I am feeling a little under the weather today, so for once I will indulge and skip the comprehensive weekly recap. You can still peruse our biodiversity projects and check
all our visual records to date (67,415 observations over 6,212 distinct species). We have quite a few awesome records! It's just awesome to see our community feeding the EwA biodiversity projects. Thanks to all who document with us.
🏆 Today I want to thank Joe MacIndewar particularly. I was working on the arthropod usage of fleabanes (of the genus
Erigeron). Often, it takes me literally hours of work to be able to get a sense of those associations (and annotate them along the way so that I don't have to mine data manually again). Last year, we started to encourage a few of our core citizen scientists to annotate their records, and in the case of arthropod records, to help capture plant association through the '
EwA - Associated Plant' field annotation on iNat. It's only the beginning and we're still far from having succeeded to inspire the little extra work, but it's already making a great difference.

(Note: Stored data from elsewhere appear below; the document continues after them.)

(** A device catching up: [Sync] from its cursor, then from the last event of
    the page, until a page is empty. *)
Definition catch_up (fuel : nat) (userID : uuid) (cursor limit : Z) (d : db) : list Event :=
  pages evSeq (λ c, (Sync userID c limit d).1) fuel cursor.

(** ** Pruning and cursors *)

Section prune_facts.
Implicit Types (d : db) (u : uuid).

Lemma live_device_of_true u k r :
  live_device_of u k r = true ↔ d_user_id r = u ∧ d_revoked_at r = None.
Proof.
  unfold live_device_of. rewrite andb_true_iff, bool_decide_eq_true.
  destruct (d_revoked_at r); naive_solver.
Qed.

Lemma foldr_min_le (c : Z) cs x : x ∈ c :: cs → foldr Z.min c cs ≤ x.
Proof.
  induction cs as [|y cs IH]; simpl.
  - intros ->%list_elem_of_singleton. lia.
  - rewrite !elem_of_cons in *. intros [->|[->|H]].
    + specialize (IH ltac:(by left)). lia.
    + lia.
    + specialize (IH ltac:(by right)). lia.
Qed.

(** The pruning floor is at or below every live device's cursor. *)
Lemma min_cursor_le u dev r d :
  devices d !! dev = Some r → d_user_id r = u → d_revoked_at r = None →
  ∃ m, min_cursor u d = Some m ∧ m ≤ d_sync_cursor r.
Proof.
  intros Hl Hu Hr. unfold min_cursor.
  assert (d_sync_cursor r ∈ (λ kr : uuid * device_row, d_sync_cursor kr.2)
            <$> rows_where (live_device_of u) (devices d)) as Hin.
  { apply list_elem_of_fmap. exists (dev, r). split; [done|].
    apply elem_of_rows_where. split; [done|]. by apply live_device_of_true. }
  destruct (_ <$> _) as [|c cs]; [by apply not_elem_of_nil in Hin|].
  eexists. split; [done|]. by apply foldr_min_le.
Qed.

Lemma not_prunable now old d dev r s e :
  devices d !! dev = Some r → d_revoked_at r = None → d_sync_cursor r < s →
  prunable now old d (d_user_id r, s) e = false.
Proof.
  intros Hl Hr Hs. destruct (min_cursor_le (d_user_id r) dev r d) as (m & Hm & Hle); [done..|].
  unfold prunable. simpl. rewrite Hm. simpl. apply andb_false_iff. right. apply Z.leb_gt. lia.
Qed.
End prune_facts.

(** ** The life of the log *)

(** The operations that touch counters, events and devices; everything else
    leaves the three tables alone. *)
(** What signing a device out does to its row. *)
Definition revoke_device (now : time) (dev : uuid) (d : db) : db :=
  with_devices (update_where (λ k r, bool_decide (k = dev) && (if d_revoked_at r is None then true else false))
    (λ _ r, MkDevice (d_user_id r) (d_sync_cursor r) (Some now)) (devices d)) d.
Inductive log_step (d : db) : db → Prop :=
| step_append now chatID ty p r d' :
    appendUserEvents now chatID ty p d = (Ok r, d') → log_step d d'
| step_publish now u ty p s d' :
    PublishUserEvent now u ty p d = (Ok s, d') → log_step d d'
| step_enrol new_id u maxd r d' :
    UpsertDevice new_id u maxd d = (Ok r, d') → log_step d d'
| step_ack dev cursor : log_step d (UpdateSyncCursor dev cursor d)
| step_revoke now dev : log_step d (revoke_device now dev d)
| step_prune now old : log_step d (PruneEvents now old d).2
| step_other d' :
    user_events d' = user_events d → user_event_counters d' = user_event_counters d →
    devices d' = devices d → log_step d d'.

Definition log_good (d : db) : Prop := log_ok d ∧ counters_nonneg d.
Definition head_of (u : uuid) (d : db) : Z := default 0 (user_event_counters d !! u).

Lemma bump_event_counter_run u d :
  bump_event_counter u d =
  (Ok (default 0 (user_event_counters d !! u) + 1),
   with_user_event_counters
     (<[u := default 0 (user_event_counters d !! u) + 1]> (user_event_counters d)) d).
Proof. unfold bump_event_counter. by destruct (user_event_counters d !! u). Qed.

Definition bumped_db (u : uuid) (d : db) : db :=
  with_user_event_counters
    (<[u := default 0 (user_event_counters d !! u) + 1]> (user_event_counters d)) d.
(** One event appended to one user's log. *)
Definition published (now : time) (u : uuid) (ty : string) (p : event_payload) (d : db) : db :=
  with_user_events
    (<[(u, default 0 (user_event_counters d !! u) + 1) := MkEvent ty p now]> (user_events d))
    (bumped_db u d).

(** A bump followed by the insert never collides. *)
Lemma insert_bumped now u ty p d :
  log_ok d →
  insert_event (MkEvent ty p now) (u, default 0 (user_event_counters d !! u) + 1) (bumped_db u d) =
  (Ok (), published now u ty p d).
Proof.
  intros Hok. unfold insert_event. simpl.
  destruct (user_events d !! (u, _)) as [e|] eqn:He; [|done].
  destruct (Hok _ _ _ He) as (c & Hc & ?). rewrite Hc in *. simpl in *. lia.
Qed.

Lemma PublishUserEvent_run now u ty p d :
  log_ok d →
  PublishUserEvent now u ty p d =
  (Ok (default 0 (user_event_counters d !! u) + 1), published now u ty p d).
Proof.
  intros Hok. unfold PublishUserEvent, in_tx, mbind, prog_bind.
  rewrite bump_event_counter_run. fold (bumped_db u d). by rewrite insert_bumped.
Qed.

Section log_invariant.
Implicit Types (d : db) (u dev : uuid).

Lemma published_log_ok now u ty p d :
  log_ok d → counters_nonneg d →
  log_ok (published now u ty p d) ∧ counters_nonneg (published now u ty p d).
Proof.
  intros Hok Hnn.
  assert (0 ≤ default 0 (user_event_counters d !! u)) as Hnn'.
  { destruct (user_event_counters d !! u) as [c|] eqn:Hc; simpl; [by apply Hnn in Hc|lia]. }
  split.
  - intros u' s' e. simpl. rewrite lookup_insert_Some. intros [[[= <- <-] _]|[Hne He]].
    + eexists. rewrite lookup_insert_eq. split; [done|]. lia.
    + destruct (Hok _ _ _ He) as (c & Hc & ?). destruct (decide (u' = u)) as [->|].
      * rewrite lookup_insert_eq. eexists. split; [done|]. rewrite Hc. simpl. lia.
      * rewrite lookup_insert_ne by done. eauto.
  - intros u' c. simpl. rewrite lookup_insert_Some. intros [[-> <-]|[_ Hc]]; [lia|by apply Hnn in Hc].
Qed.

(** What a step leaves of the log, for every device that is live after it: heads only move
    up, devices keep their user, their cursors move up and a revoked one stays so; and above
    the cursor of a live one nothing is lost of what there was, and nothing is missing of what
    has been numbered since. *)
Definition device_grows (r r' : device_row) : Prop :=
  d_user_id r' = d_user_id r ∧ d_sync_cursor r ≤ d_sync_cursor r' ∧ (d_revoked_at r' = None → d_revoked_at r = None).
Definition unread_kept (d d' : db) (u : uuid) (cursor : Z) : Prop := ∀ s, cursor < s →
  (∀ e, user_events d !! (u, s) = Some e → user_events d' !! (u, s) = Some e) ∧
  (head_of u d < s ≤ head_of u d' → is_Some (user_events d' !! (u, s))).
Definition log_grows (d d' : db) : Prop :=
  log_good d → log_good d' ∧ (∀ u, head_of u d ≤ head_of u d') ∧
  ∀ dev r, devices d !! dev = Some r → ∃ r', devices d' !! dev = Some r' ∧ device_grows r r' ∧
    (d_revoked_at r' = None → unread_kept d d' (d_user_id r) (d_sync_cursor r')).
#[export] Instance log_grows_preorder : PreOrder log_grows.
Proof.
  split.
  - intros d Hg. split; [done|]. split; [done|]. intros dev r Hr. exists r. split; [done|].
    split; [by split_and!|]. intros _ s Hs. split; [done|lia].
  - intros d1 d2 d3 H12 H23 H1. destruct (H12 H1) as (H2 & Hh12 & Hd12). destruct (H23 H2) as (H3 & Hh23 & Hd23).
    split; [done|]. split; [intros u; specialize (Hh12 u); specialize (Hh23 u); lia|].
    intros dev r1 Hr1. destruct (Hd12 _ _ Hr1) as (r2 & Hr2 & (Hu2 & Hc2 & Hv2) & Hk2).
    destruct (Hd23 _ _ Hr2) as (r3 & Hr3 & (Hu3 & Hc3 & Hv3) & Hk3). exists r3. split; [done|].
    split; [split_and!; [congruence|lia|auto]|]. intros Hlive s Hs. rewrite Hu2 in Hk3.
    destruct (Hk2 (Hv3 Hlive) s) as [Ha2 Hb2]; [lia|]. destruct (Hk3 Hlive s Hs) as [Ha3 Hb3].
    split; [auto|]. intros Hr. destruct (decide (s ≤ head_of (d_user_id r1) d2)) as [Hle|Hgt].
    + destruct Hb2 as [e He]; [lia|]. exists e. by apply Ha3.
    + apply Hb3. lia.
Qed.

I know that a few of our leaders did jump on this project eagerly, and Joe certainly did! Today while working on
fleabanes, I felt very thankful (or more exactly more than usual). Today, that migraine that I am struggling with got so much lighter (yes, I am a migraine person). In a few minutes - with a few clicks - I was able to find what I was looking for. Using a reverse query, I was able to find all those arthropods that use the species of Erigeron:
31 species recorded to date. Boy, I do love it when data is rich, usable, and meaningful! Soon, when we have a few more of us annotating, we'll be able to get important reliable knowledge and feed external scientific interaction network databases. To me, that's gold!
Thanks again to all who are documenting. And thanks to Joe for annotating plant associations diligently, you rock!